The queries, keys, and values framing comes from information retrieval. You have a query, you compare it to keys in a database, and you retrieve the associated values proportionally.

In practice:

Q (query): "What am I looking for?"
K (key): "What do I have to offer?"
V (value): "What do I actually contribute if selected?"

The attention weights are softmax(QKᵀ / √d_k), and the output is those weights multiplied by V.

The √d_k scaling factor is there to prevent the dot products from growing too large in magnitude (which would push softmax into regions with tiny gradients). It's easy to overlook in the formula but important in practice.

Multi-head attention

Running one attention operation gives you one "perspective" on how tokens relate to each other. Multi-head attention runs several attention operations in parallel (each with its own Q, K, V projections), then concatenates and projects the results.

Different heads learn to attend to different things. Some heads track syntactic structure; others track coreference; others track positional relationships. This isn't explicitly programmed — it emerges from training.

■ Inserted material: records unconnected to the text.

(** After [FilterTransaction] on a block's transactions none of them, and no other
    transaction with the sender and nonce of one of them, is in the pool; nothing new is,
    at most 6666 transactions are left, and the queue is still one that its own operations
    produce. *)
Theorem FilterTransaction_drops (now : Z) (order : list bytes) (l : list SignedTransaction) p p' :
  reachable g (pq p) → FilterTransaction g now order l p = Ok p' →
  reachable g (pq p') ∧ contents g (pq p') ⊆ contents g (pq p) ∧
  (∀ st, st ∈ l → contents g (pq p') !! tx_id g st = None) ∧ (length (stList (pq p')) ≤ 6666)%nat.
Proof.
  intros Hr H'. pose proof (reachable_good _ _ Hr) as Hg. unfold FilterTransaction in H'.
  apply bind_Ok in H' as (q1 & H1' & H'). apply bind_Ok in H' as (q2 & H2' & H'). injection H' as <-.
  destruct (filter_all_ok _ _ _ Hg H1') as (Hs1 & Hc1 & Hn). pose proof (steps_good _ _ Hg Hs1) as Hg1.
  apply bind_Ok in H2' as (q3 & H3' & H2'). injection H2' as <-.
  destruct (expire_keys_ok _ _ _ _ Hg1 H3') as (Hs2 & Hc2). pose proof (steps_good _ _ Hg1 Hs2) as Hg2.
  destruct (trim_ok _ _ Hg2 (le_n _)) as (Hs3 & Hc3 & Hlen). cbn [pq with_queue].
  assert (contents g (trim g (length (stList q3)) q3) ⊆ contents g q1) as Hsub by by etrans.
  split_and!; [| | |exact Hlen].
  - unfold reachable in *. etrans; [exact Hr|]. etrans; [exact Hs1|]. by etrans.
  - by etrans.
  - intros st Hst. eapply lookup_weaken_None; [|exact Hsub]. by apply Hn.
Qed.

End PoolFacts.

(** A chain given by functions, for examples. *)
Module PoolSample.
Import CryptoInstance QueueSample.

Record sample := Sample {
  s_nonce : Address → Z; s_available : Address → Z; s_frozen : Address → Z; s_single : Address → Address → Z;
}.

#[global] Instance sample_chain : IBlockchain sample := {
  ib_GetNonce a bc := Ok (u64 (s_nonce bc a)); ib_GetAvailableBalance a bc := Ok (u64 (s_available bc a));
  ib_GetAllFreezeBalance a bc := Ok (s_frozen bc a); ib_GetSingleFreezeBalance a b bc := Ok (s_single bc a b);
}.
#[global] Program Instance sample_laws : IBlockchainLaws sample.
Next Obligation. intros a bc n [= <-]. apply u64_range. Qed.
Next Obligation. intros a bc n [= <-]. apply u64_range. Qed.

Definition pool (bc : sample) (l : list SignedTransaction) : Pool sample :=
  with_queue (feed l) (NewPool bc).

Lemma pool_reachable bc l : reachable g (pq (pool bc l)).
Proof. exact (feed_reachable l). Qed.

(** Everyone is at nonce 1 and has 200. *)
Definition rich : sample := Sample (λ _, 1) (λ _, 200) (λ _, 0) (λ _ _, 0).

(** What is left of a queue, and what was taken from it: sender, nonce, gas. *)
Definition brief (st : SignedTransaction) : Address * Z * Z := (Caller (st_tx st), nonce_of st, gas_cap st).

(** The price of the first transaction of [a] was raised, which leaves the second of [a]
    before the transaction of [e].  When [a] cannot pay the raised price and the nonce of
    [e] is used up, the indexes 2 and 1 are bad.  But the removal at 2 moves the second
    transaction of [a] up to 1, so that it is removed and the bad one of [e] stays. *)
Definition poor : sample := Sample (λ x, if decide (x = e) then 2 else 1) (λ _, 0) (λ _, 0) (λ _ _, 0).
Theorem Pending_removes_wrong :
  brief <$> stList (pq (pool poor l4)) = [(a, 2, 100); (e, 1, 50); (a, 1, 200)] ∧
  brief <$> stList (pq (Pending g (pool poor l4)).2) = [(e, 1, 50)].
Proof. vm_compute. split; reflexivity. Qed.

(** A transfer to an address of no known protocol is let in, and the next call of
    [Pending] panics. *)
Definition stray : SignedTransaction :=
  STx (Tx 1 TransferTransaction a (Addr [Byte.x07]) 5 1 1 0 1 []) (Sig TypeSecp256k1 []).
Theorem unknown_receiver_panics :
  (add g 0 stray (NewPool rich)).1 = Ok tt ∧ (Pending g (pool rich [stray])).1 = Panic.
Proof. vm_compute. split; reflexivity. Qed.

(** What is frozen for the first receiver is used for the others: the second unlocking is
    offered although nothing is frozen for its receiver. *)
Definition unlock (nonce : Z) (to : Address) : SignedTransaction :=
  STx (Tx 1 UnlockTransaction a to 5 nonce 1 0 1 []) (Sig TypeSecp256k1 []).
Definition one_locked : sample :=
  Sample (λ _, 1) (λ _, 200) (λ _, 10) (λ _ to, if decide (to = e) then 10 else 0).
Definition offered (r : res (list SignedTransaction)) : nat := match r with Ok l => length l | _ => 0 end.
Theorem single_frozen_shared :
  offered (Pending g (pool one_locked [unlock 1 e; unlock 2 a])).1 = 2%nat.
Proof. vm_compute. reflexivity. Qed.

Definition finished {A} (r : res A) : bool := match r with Ok _ => true | _ => false end.

(** A block with the first transactions of both senders. *)
Definition block : list SignedTransaction := [mk a 1 5 0; mk e 1 50 0].

End PoolSample.

(** Four transactions of two senders. *)
Lemma Pending_executable_witness : ∃ ts p',
  Pending QueueSample.g (PoolSample.pool PoolSample.rich QueueSample.l3) = (Ok ts, p') ∧ length ts = 4%nat ∧
  is_Some (replay ts (chain_accounts PoolSample.rich)).
Proof.
  destruct (Pending QueueSample.g (PoolSample.pool PoolSample.rich QueueSample.l3)) as [r p'] eqn:Hrun.
  assert (Hr : PoolSample.offered r = 4%nat) by (rewrite <- (f_equal fst Hrun : _ = r); vm_compute; reflexivity).
  destruct r as [ts|err|]; [|discriminate Hr..]. exists ts, p'. split; [reflexivity|]. split; [exact Hr|].
  refine (proj1 (Pending_executable QueueSample.g _ _ _ (PoolSample.pool_reachable _ _) _ Hrun)).
  assert (Hfine : bool_decide (QueueSample.l3 ≡ₚ stList (QueueSample.feed QueueSample.l3))) by (vm_compute; exact I).
  apply bool_decide_unpack in Hfine. apply (proj1 (Forall_Permutation fine _ (λ _, iff_refl _) _ _ Hfine)).
  repeat (apply Forall_cons; split); [..|apply Forall_nil, I];
    (split; [left; vm_compute; reflexivity|]; split; [left; vm_compute; reflexivity|];
     split; [split|]; vm_compute; reflexivity || discriminate).
Defined.

Lemma FilterTransaction_drops_witness : ∃ p',
  FilterTransaction QueueSample.g 0 [] PoolSample.block (PoolSample.pool PoolSample.rich QueueSample.l3) = Ok p' ∧
  contents QueueSample.g (pq p') !! tx_id QueueSample.g (QueueSample.mk QueueSample.a 1 5 0) = None.
Proof.
  assert (Hok : PoolSample.finished (FilterTransaction QueueSample.g 0 [] PoolSample.block
    (PoolSample.pool PoolSample.rich QueueSample.l3)) = true) by (vm_compute; reflexivity).
  destruct (FilterTransaction QueueSample.g 0 [] PoolSample.block (PoolSample.pool PoolSample.rich QueueSample.l3))
    as [p'|err|] eqn:Hrun; [|discriminate Hok..].
  exists p'. split; [reflexivity|].
  refine (proj1 (proj2 (proj2 (FilterTransaction_drops QueueSample.g 0 [] PoolSample.block _ p'
    (PoolSample.pool_reachable _ _) Hrun))) _ _).
  apply list_elem_of_here.
Defined.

Observations from reading papers

Attention is not explanation. A common mistake is treating attention weights as a causal explanation of model behavior. High attention weight on a token doesn't mean that token caused the prediction — it means the model found it relevant during that forward pass. These are different things. Jain & Wallace (2019) make this point rigorously.

Sparse attention scales better. Full self-attention is O(n²) in sequence length. For long sequences (documents, code), this becomes the bottleneck. Sparse variants (Longformer, BigBird, Sliding Window) restrict which positions can attend to each other, trading some expressiveness for better scaling.

Flash Attention is algorithmic, not architectural. It computes the same thing as regular attention but reorders operations to avoid materializing the full attention matrix in HBM. This is a systems optimization, not a model change. Worth understanding if you care about training efficiency.

Position encodings are underrated. Transformers have no built-in notion of sequence order — that has to be injected. Sinusoidal encodings (original Transformer), learned absolute positions, RoPE (rotary position embedding), ALiBi — each has trade-offs. RoPE's ability to generalize beyond training context length is particularly interesting.

Things I don't fully understand yet

Why does attention head pruning work so well? Why do models train so many redundant heads?
The precise relationship between attention patterns and induction heads in in-context learning
How cross-attention in diffusion models (like cross-attending to text embeddings) really works at the mechanistic level

Last updated: January 2025. Will add sections on mixture of experts and state space models when I get there.